By Richard Hoffmann, ECOVIS Beijing

Foreign investors tend to view the Articles of Associations as just a formality. They constitute a long term commitment and it is critical to establish them in a way that suits your needs best.

Making mistakes in this document can bear consequences, ranging from financial losses to losing control of their enterprise.

Mistake 1: Losing control of management

One of the biggest issues shareholders face while, or usually after, signing their AoA’s is based on the internal structure of the company.

Example: Fred’s Asiashop GmbH opens a WFOE in Beijing. The shareholder stays in Germany and appoints himself executive director. A new general manager, Person A, will be on-site and is hired externally for this task. The appointed supervisor of the director, Person B, one of his German employees, stays in Germany.

WFOE_AoA_China_Example_ECOVIS_Beijing

A standard AoA contract is written without special provisions for this case. The GM is not limited in any way and engages in fraud, gets kickbacks and takes money directly from the firm for personal purposes. Summed up, in addition to running the company badly, there are also very direct financial and legal implications.

This could have been prevented by adding limitations to his rights as GM in the AoA’s. The amount of money he can deal with could have been capped there; also a provision could have been added on his ability to make deals on his own.

In addition to limiting the GM’s rights using the AoA’s, there are many practical ways for a company to stay in control. A trustworthy third party can be hired to take care of the company stamps – also, external entities can be utilized to perform reliable and independent checks on the Chinese subsidiary. These checks also insure smooth procedures with the tax audit by the authorities.

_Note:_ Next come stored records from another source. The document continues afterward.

(** * migrate_db.js: the one-shot database migration, embedded and verified

    The script reads [../db.json], replaces the [encryptedCode] of every
    account by its decrypted [code], and writes the result to [db.json].

    The embedding follows [src/migrate_db.js] line by line.  Three
    collaborators are libraries the script calls and does not define; they
    are parameters of the development:
    - [JSON.parse], from text to a JSON value or a [SyntaxError];
    - the text layout of [JSON.stringify(_, null, 2)];
    - [CryptoJS.AES.decrypt(_, key).toString(CryptoJS.enc.Utf8)].
    Everything else (property reads, destructuring, truthiness, the object
    spread, the conversion to a string in a template literal and its
    exception, the [try]/[catch] blocks, [process.exit], the console) is
    modelled.  The file system is a finite map from paths to contents: a
    path it holds can be read, and the write of line 54 succeeds. *)

From Stdlib Require Import PrimFloat DecimalString DecimalNat ZArith Ascii String.
From stdpp Require Import base option list strings gmap.

#[local] Set Warnings "-register-all".
(** What [http.request] does: it returns a response, whatever its status,
    or it raises. *)
Inductive http_outcome :=
| Responded (status : Z) (data : bytes)
| RequestRaises (e : exn).

(** One call to the outside world, with what came back where the
    properties below need it. *)
Inductive call :=
| RedisExists (key : pystr)
| RedisSetex (key : pystr) (ttl : Z) (value : pystr) (fault : option exn)
| InvokeAgent (req : agent_request)
| SlackPost (url : pystr) (headers : http_headers) (payload : slack_payload)
            (reply : http_outcome).

(** The state a run threads: the Redis store and the log of calls. *)
Record machine := { store : gmap pystr dedup_record; calls : list call }.

Definition M (A : Type) : Type := machine -> result A * machine.

Definition ret {A} (a : A) : M A := fun s => (Ok a, s).

Definition raise {A} (e : exn) : M A := fun s => (Raise e, s).

Definition bind {A B} (m : M A) (k : A -> M B) : M B :=
  fun s =>
    match m s with
    | (Ok a, s') => k a s'
    | (Raise e, s') => (Raise e, s')
    end.

(** [try: m  except Exception as e: h e] *)
Definition try_except {A} (m : M A) (h : exn -> M A) : M A :=
  fun s =>
    match m s with
    | (Ok a, s') => (Ok a, s')
    | (Raise e, s') => h e s'
    end.

Notation "'let*' x := m 'in' k" := (bind m (fun x => k))
  (at level 10, x name, m at level 100, k at level 200).
Notation "m ;; k" := (bind m (fun _ => k))
  (at level 100, k at level 200, right associativity).

Definition get_store : M (gmap pystr dedup_record) := fun s => (Ok (store s), s).

Definition put_store (st : gmap pystr dedup_record) : M unit :=
  fun s => (Ok tt, {| store := st; calls := calls s |}).

Definition get_calls : M (list call) := fun s => (Ok (calls s), s).

Definition log_call (c : call) : M unit :=
  fun s => (Ok tt, {| store := store s; calls := calls s ++ [c] |}).

(** ** The environment of a run *)

(** [os.environ] *)
Record config := {
  SLACK_TOKEN : option pystr;
  AGENT_ID_ALIAS : option pystr;
  SLACK_BOT_USER_ID : option pystr;
  AGENT_ID : option pystr
}.

(** The behaviour of the collaborators during a run. [slack_api n d] is the
    outcome of the [n]-th POST of the run (counted from 0), with payload
    [d]. [decode_error_text b] is the interpreter's wording of the
    [UnicodeDecodeError] raised by decoding the ill-formed [b]. *)
Record world := {
  redis_exists_fault : option exn;
  redis_setex_fault : option exn;
  bedrock : agent_request -> agent_reply;
  slack_api : nat -> slack_payload -> http_outcome;
  decode_error_text : bytes -> pystr
}.

(** ** Inbound event *)

(** The nested [event] object of the body. An absent member is [None], as
    [dict.get] returns; members that are present are strings, as the Slack
    Events API sends them. *)
Record slack_event := {
  get_text : option pystr;
  get_user : option pystr;
  get_channel : option pystr;
  get_ts : option pystr
}.

(** The parsed body, a JSON object; [None] again stands for a missing
    key. *)
Record body_obj := {
  get_event_id : option pystr;
  get_event : option slack_event
}.

(** The [body] of the Lambda event, by what [json.loads(event.get('body'))]
    makes of it: an exception (no body, or text that is not JSON) or the
    object it denotes. *)
Inductive request_body :=
| Unparsable (e : exn)
| Parsed (o : body_obj).

Record lambda_event := { body : request_body }.

Record lambda_context := { aws_request_id : pystr }.

(** The dict under [json.dumps] in the handler's return value. *)
Record ack_body := { message : pystr }.

Record response := { statusCode : Z; response_body : ack_body }.

(** ** The program *)

Section Program.

Variable cfg : config.
Variable w : world.

(** *** Redis client *)

(** [redis_client.exists(key)]: the number of the given keys that exist. *)
Definition redis_exists (key : pystr) : M Z :=
  log_call (RedisExists key) ;;
  match redis_exists_fault w with
  | Some e => raise e
  | None =>
      let* st := get_store in
      ret (match st !! key with Some _ => 1 | None => 0 end)%Z
  end.

(** [redis_client.setex(key, time, value)], [time] in seconds. *)
Definition redis_setex (key : pystr) (time : Z) (value : pystr) : M unit :=
  log_call (RedisSetex key time value (redis_setex_fault w)) ;;
  match redis_setex_fault w with
  | Some e => raise e
  | None =>
      let* st := get_store in
      put_store (<[key := {| dedup_value := value; dedup_ttl := time |}]> st)
  end.

(** [timedelta(hours=h)], as the number of seconds [setex] makes of it. *)
Definition timedelta_hours (h : Z) : Z := (h * 3600)%Z.

Definition event_id_already_processed (event_id : pystr) : M Z :=
  redis_exists event_id.

Definition mark_event_as_processed (event_id : pystr) : M unit :=
  try_except
    (redis_setex event_id (timedelta_hours 1) (lit "processed"))
    (fun e => raise e).

(** *** Bedrock agent client *)

(** Truth value of [chunk]: neither [None] nor the empty dict. *)
Definition truthy_chunk (c : option chunk_dict) : bool :=
  match c with
  | None => false
  | Some d =>
      match chunk_bytes d with
      | Some _ => true
      | None => chunk_attribution d
      end
  end.
(** Two names for one file: [/b] and a second [/a], after the first [/a] has
    been removed. *)
Definition linked_image : fs := exec (storage_link "/a" "/b") slot0_free_image.

(** A directory [/d] with a file [f], removed while [f] is in it, and a new
    directory [/e] made afterwards. *)
Definition stale_dir_image : fs :=
  after [storage_mknod "/d" dir_mode; storage_mknod "/d/f" file_mode;
         storage_unlink "/d"; storage_mknod "/e" dir_mode] fresh_image.

(** The files [/0], [/1], ... (one character each, from the digits on):
    64 of them fill the root directory's block. *)
Definition nth_path (n : nat) : string :=
  String "/" (String (ascii_of_nat (48 + n)) EmptyString).

Definition crowded_image : fs :=
  after (map (fun n => storage_mknod (nth_path n) file_mode) (seq 0 64)) fresh_image.

(** One file [/big] that takes every free block of the store. *)
Definition full_disk_image : fs :=
  after [storage_mknod "/big" file_mode; storage_truncate "/big" 1019904] fresh_image.

(** Every inode in use. *)
Definition full_inodes_image : fs :=
  set_inode_bitmap (fun i => (0 <=? i) && (i <? 256)) fresh_image.

(** ** Properties *)

Section Properties.

Context {L : Layout}.

(** *** Computations that only read *)

Definition readonly {A : Type} (m : M A) : Prop := forall s, snd (m s) = s.
(** ** The global constants *)

(** X18. The vowels and the consonants share the alphabet between them:
    the 6 vowels followed by the 20 consonants are the 26 letters of the
    alphabet in another order, no letter is listed twice, and every entry
    is a string of one letter. *)
Theorem voyelles_consonnes_alphabet :
  VOYELLES ++ CONSONNES ≡ₚ ALPHABET
  ∧ NoDup ALPHABET
  ∧ (∀ l, l ∈ VOYELLES → l ∉ CONSONNES)
  ∧ Forall (λ l, length l = 1%nat) ALPHABET
  ∧ length VOYELLES = 6%nat ∧ length CONSONNES = 20%nat
  ∧ length ALPHABET = 26%nat.
Proof.
  assert (HP : VOYELLES ++ CONSONNES ≡ₚ ALPHABET)
    by (apply (bool_decide_unpack _); vm_compute; exact I).
  assert (HN : NoDup ALPHABET)
    by (apply (bool_decide_unpack _); vm_compute; exact I).
  split; [done|]. split; [done|]. split; [|split; [|done]].
  - rewrite <- HP in HN. apply NoDup_app in HN as (_ & H & _). exact H.
  - apply (bool_decide_unpack _). vm_compute. exact I.
Qed.

(** ** Counting by length *)

Lemma size_union_mots_de_n_lettres (L : gset word) (ns : list Z) :
  NoDup ns →
  size (⋃ (mots_de_n_lettres L <$> ns))
  = sum_list (size <$> (mots_de_n_lettres L <$> ns)).
Proof.
  induction 1 as [|n ns Hn _ IH]; cbn; [apply size_empty|].
  rewrite size_union, IH; [done|].
  intros w Hw (X & (n' & -> & Hn')%list_elem_of_fmap & Hw')%elem_of_union_list.
  apply elem_of_mots_de_n_lettres in Hw as [_ <-].
  apply elem_of_mots_de_n_lettres in Hw' as [_ <-]. done.
Qed.

(** X19. The numbers of words of each length add up to the number of
    words: the sizes of [mots_de_n_lettres L n], summed over the lengths
    [n] that occur in [L], give the size of [L]; and no single length
    has more words than [L]. *)
Theorem mots_de_n_lettres_tailles (L : gset word) :
  sum_list (size <$> (mots_de_n_lettres L <$> elements (longueurs L))) = size L
  ∧ ∀ n, (size (mots_de_n_lettres L n) ≤ size L)%nat.
Proof.
  split.
  - rewrite <- size_union_mots_de_n_lettres by apply NoDup_elements.
    f_equal. apply set_eq. intros w. rewrite elem_of_union_list. split.
    + intros (X & (n & -> & _)%list_elem_of_fmap & Hw).
      by apply elem_of_mots_de_n_lettres in Hw as [? _].
    + intros Hw. exists (mots_de_n_lettres L (len w)). split.
      * apply list_elem_of_fmap. exists (len w). split; [done|].
        apply elem_of_elements, elem_of_map. by exists w.
      * by apply elem_of_mots_de_n_lettres.
  - intros n. apply subseteq_size. intros w Hw.
    by apply elem_of_mots_de_n_lettres in Hw as [? _].
Qed.
(** The loop over the selectors: [inl] is the list returned from inside
    the loop, [inr] the list [notices] when the loop runs out. *)
Fixpoint scan_selectors (soup : Soup) (base_url : string) (sels : list string)
    (notices : list item) : list item + list item :=
  match sels with
  | [] => inr notices
  | sel :: sels' =>
      match select soup sel with
      | [] => scan_selectors soup base_url sels' notices
      | found =>
          let notices := (notices ++ flat_map (from_selected base_url) found)%list in
          match notices with
          | _ :: _ => inl notices
          | [] => scan_selectors soup base_url sels' notices
          end
      end
  end.

Definition extract_notices_from_soup (soup : Soup) (base_url : string)
  : list item :=
  match scan_selectors soup base_url selectors [] with
  | inl notices => notices
  | inr notices =>
      (notices ++ flat_map (from_fallback base_url) (find_all_a_href soup))%list
  end.

Definition get_notice_date_from_page (url : string) : M (option date) :=
  html <- fetch_notice_page E url ;;
  match html with
  | None => ret None
  | Some p => ret (date_of_page p)
  end.

(** The loop body of [save_notices] for one item; the result tells whether
    the item was counted as saved. *)
Definition save_item (it : item) : M bool :=
  let '(title, href, date_hint) := it in
  existing <- run_query_fetch E (select_by_link_or_title href title) ;;
  if found existing then ret false else
  date_val <-
    match date_hint with
    | Some d => ret d
    | None =>
        page_date <- get_notice_date_from_page href ;;
        match page_date with
        | Some d => ret d
        | None => t <- now E ;; ret (dt_date t)
        end
    end ;;
  run_query E (insert_notice title href date_val "GNDEC") ;;;
  res <- run_query_fetch E (select_by_link href) ;;
  match res with
  | Some (nid :: _) =>
      notify_if_matches E
        (mkNotice nid (Some title) (Some href) (Some date_val) (Some "GNDEC")) ;;;
      ret true
  | _ => ret true
  end.

Fixpoint save_notices_from (notice_items : list item) (saved : nat) : M nat :=
  match notice_items with
  | [] => ret saved
  | it :: items' =>
      ok <- save_item it ;;
      save_notices_from items' (if ok then S saved else saved)
  end.

Definition save_notices (notice_items : list item) : M nat :=
  save_notices_from notice_items 0.

(** [run()], on the page [find_valid_page] obtained; the result is the
    number of notices saved, [None] when the run stopped early. *)
Definition run (page : option Soup) : M (option nat) :=
  match page with
  | None => ret None
  | Some soup =>
      match extract_notices_from_soup soup GNDEC_URL with
      | [] => ret None
      | items => saved <- save_notices items ;; ret (Some saved)
      end
  end.

End Extract.

End ScraperGndec.

(** ** [scheduler.py] *)

Module Scheduler.
Import PyStr Calendar Html Database Alerts.
Local Open Scope Z_scope.

Definition digest_header : string :=
  "ðŸ“¬ Daily Digest â€” matching notices:" ++ nl ++ nl.

Definition digest_line (m : Notice) : string :=
  "- " ++ str_opt (n_title m) ++ nl ++ str_opt (n_link m) ++ nl
  ++ "ðŸ—“ " ++ str_date_opt (n_date m) ++ nl ++ nl.

(** The text of a digest: the header, then one entry per notice. *)
Definition digest_text (matched : list Notice) : string :=
  fold_left (fun text m => text ++ digest_line m) matched digest_header.

Section Jobs.
Variable E : Env.

(** The filters of the matching loop of [daily_digest]: [true] when the
    notice passes both. *)
Definition matches (a : Alert) (n : Notice) : bool :=
  let kw := lower (ucd E) (strip (ucd E) (or_empty (a_keyword a))) in
  let alert_source := upper (ucd E) (or_empty (a_source a)) in
  let n_source := upper (ucd E) (or_empty (n_source n)) in
  negb (nonempty alert_source && negb (String.eqb alert_source n_source))
  && negb (nonempty kw
           && negb (contains (lower (ucd E) (or_empty (n_title n))) kw)).

(** The scraping job: the PTU scraper, then the GNDEC scraper. *)
Definition run_all_scrapers (ptu : ScraperPtu.page) (gndec : option Soup)
  : M unit :=
  ScraperPtu.run E ptu ;;;
  ScraperGndec.run E gndec ;;;
  ret tt.

Definition fetch_recent_notices (since_date : date) : M (list Notice) :=
  rows <- run_query_fetch E (select_recent since_date) ;;
  ret (or_nil rows).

By law, the shareholder must decide on:

– The Director:
Here one faces two options. One hires one director, the executive director, or a board of directors. The board must have at least 3 directors; also the number of directors must be an odd number. One of these directors must be the chairman.

– Supervisor of director:
The supervisor is legally necessary for all companies to safeguard the interest of the company and to supervise management. Therefore, the supervisor cannot simultaneously hold the position of the director or GM.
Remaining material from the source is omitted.